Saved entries

Lemma recv_EAGAIN n s : 0 ≤ n →
  (sock_recv n false s).1.2 = EAGAIN ↔ k_state s = sockConnected ∧ n ≠ 0 ∧ k_rbuf s = [] ∧ k_rerr s = None.
Proof.
  intros Hn. unfold sock_recv. case_bool_decide as Hst; simpl; [split; [done|tauto]|].
  destruct (Z.eqb_spec n 0); simpl; [split; [done|tauto]|].
  destruct (Z.ltb_spec 0 (zlen (k_rbuf s))); simpl.
  - split; [done|]. intros (_ & _ & Hb & _). rewrite Hb in *. done.
  - assert (k_rbuf s = []) by (apply zlen_zero; zlia).
    destruct (k_rerr s) as [[]|]; simpl; split; try done; by intros (_ & _ & _ & ?).
Qed.

Lemma accept_EAGAIN s : (sock_accept s).1.2 = EAGAIN ↔ k_state s = sockListening ∧ k_acceptQ s = [].
Proof.
  unfold sock_accept. case_bool_decide as Hst; simpl; [split; [done|tauto]|].
  destruct (k_acceptQ s) as [|[c r] q]; simpl; [done|]. split; [done|]. by intros [].
Qed.

Lemma send_EAGAIN b s :
  (sock_send b s).1.2 = EAGAIN ↔
  k_state s = sockConnected ∧ k_werr s = false ∧ k_wshut s = false ∧ b ≠ [] ∧ sockWriteBuf ≤ zlen (k_wbuf s).
Proof.
  unfold sock_send. case_bool_decide as Hst; simpl; [split; [done|tauto]|].
  destruct (k_werr s), (k_wshut s); simpl; try (split; [done|by intros (_ & ? & ? & _)]).
  destruct (Z.eqb_spec (zlen b) 0) as [Hb|Hb]; simpl.
  { apply zlen_zero in Hb. split; [done|tauto]. }
  destruct (Z.leb_spec (sockWriteBuf - zlen (k_wbuf s)) 0); simpl; (split; [|intros; try done; destruct_and!; lia]); [|done].
  intros _. split_and!; try done; [|lia]. by intros ->.
Qed.

Lemma sock_op_ntf s s' e : sock_op s s' e → k_n s' = wt_after e (k_n s).
Proof.
  destruct 1 as [n peek s Hn|b s|how s|s|data err s Hr Hd He|s Hr|s Hw|n err s|s|s|s|c r s|c s Hs].
  - unfold sock_recv. repeat case_match; simpl; rewrite ?rcond_signal_same; done.
  - unfold sock_send. repeat case_match; simpl; rewrite ?wcond_signal_same; done.
  - unfold sock_shutdown. repeat case_match; simpl; rewrite ?wcond_signal_same; done.
  - unfold sock_release. simpl. by rewrite rcond_signal_same, wcond_signal_same.
  - unfold rl_read, rl_settle. destruct err; simpl; destruct (_ && _ && _); done.
  - unfold rl_settle. destruct (_ && _ && _); done.
  - unfold wl_check, wl_finish. repeat case_match; done.
  - unfold wl_written, wl_check, wl_finish. destruct err; repeat case_match; done.
  - done.
  - unfold sock_listen. repeat case_match; done.
  - unfold sock_accept. repeat case_match; done.
  - unfold acceptLoop_got. by destruct (k_released s).
  - done.
Qed.

Lemma rl_read_notifies data err s :
  k_rbuf s = [] → zlen data ≤ readChunk → (rl_read data err s).1 = true.
Proof.
  intros Hb Hd. unfold rl_read, rl_settle. assert (readChunk < sockReadAhead) by done.
  destruct err; simpl; rewrite Hb; simpl; (destruct (Z.leb_spec sockReadAhead (zlen data)); [lia|done]).
Qed.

_Brief_:
What is needed is a word-for-word restatement of all the data.

_Answer to the exercise_:
Lemma recv_EAGAIN n s : 0 ≤ n →
  (sock_recv n false s).1.2 = EAGAIN ↔ k_state s = sockConnected ∧ n ≠ 0 ∧ k_rbuf s = [] ∧ k_rerr s = None.
Proof.
  intros Hn. unfold sock_recv. case_bool_decide as Hst; simpl; [split; [done|tauto]|].
  destruct (Z.eqb_spec n 0); simpl; [split; [done|tauto]|].
  destruct (Z.ltb_spec 0 (zlen (k_rbuf s))); simpl.
  - split; [done|]. intros (_ & _ & Hb & _). rewrite Hb in *. done.
  - assert (k_rbuf s = []) by (apply zlen_zero; zlia).
    destruct (k_rerr s) as [[]|]; simpl; split; try done; by intros (_ & _ & _ & ?).
Qed.

Lemma accept_EAGAIN s : (sock_accept s).1.2 = EAGAIN ↔ k_state s = sockListening ∧ k_acceptQ s = [].
Proof.
  unfold sock_accept. case_bool_decide as Hst; simpl; [split; [done|tauto]|].
  destruct (k_acceptQ s) as [|[c r] q]; simpl; [done|]. split; [done|]. by intros [].
Qed.

Lemma send_EAGAIN b s :
  (sock_send b s).1.2 = EAGAIN ↔
  k_state s = sockConnected ∧ k_werr s = false ∧ k_wshut s = false ∧ b ≠ [] ∧ sockWriteBuf ≤ zlen (k_wbuf s).
Proof.
  unfold sock_send. case_bool_decide as Hst; simpl; [split; [done|tauto]|].
  destruct (k_werr s), (k_wshut s); simpl; try (split; [done|by intros (_ & ? & ? & _)]).
  destruct (Z.eqb_spec (zlen b) 0) as [Hb|Hb]; simpl.
  { apply zlen_zero in Hb. split; [done|tauto]. }
  destruct (Z.leb_spec (sockWriteBuf - zlen (k_wbuf s)) 0); simpl; (split; [|intros; try done; destruct_and!; lia]); [|done].
  intros _. split_and!; try done; [|lia]. by intros ->.
Qed.

Lemma sock_op_ntf s s' e : sock_op s s' e → k_n s' = wt_after e (k_n s).
Proof.
  destruct 1 as [n peek s Hn|b s|how s|s|data err s Hr Hd He|s Hr|s Hw|n err s|s|s|s|c r s|c s Hs].
  - unfold sock_recv. repeat case_match; simpl; rewrite ?rcond_signal_same; done.
  - unfold sock_send. repeat case_match; simpl; rewrite ?wcond_signal_same; done.
  - unfold sock_shutdown. repeat case_match; simpl; rewrite ?wcond_signal_same; done.
  - unfold sock_release. simpl. by rewrite rcond_signal_same, wcond_signal_same.
  - unfold rl_read, rl_settle. destruct err; simpl; destruct (_ && _ && _); done.
  - unfold rl_settle. destruct (_ && _ && _); done.
  - unfold wl_check, wl_finish. repeat case_match; done.
  - unfold wl_written, wl_check, wl_finish. destruct err; repeat case_match; done.
  - done.
  - unfold sock_listen. repeat case_match; done.
  - unfold sock_accept. repeat case_match; done.
  - unfold acceptLoop_got. by destruct (k_released s).
  - done.
Qed.

Lemma rl_read_notifies data err s :
  k_rbuf s = [] → zlen data ≤ readChunk → (rl_read data err s).1 = true.
Proof.
  intros Hb Hd. unfold rl_read, rl_settle. assert (readChunk < sockReadAhead) by done.
  destruct err; simpl; rewrite Hb; simpl; (destruct (Z.leb_spec sockReadAhead (zlen data)); [lia|done]).
Qed.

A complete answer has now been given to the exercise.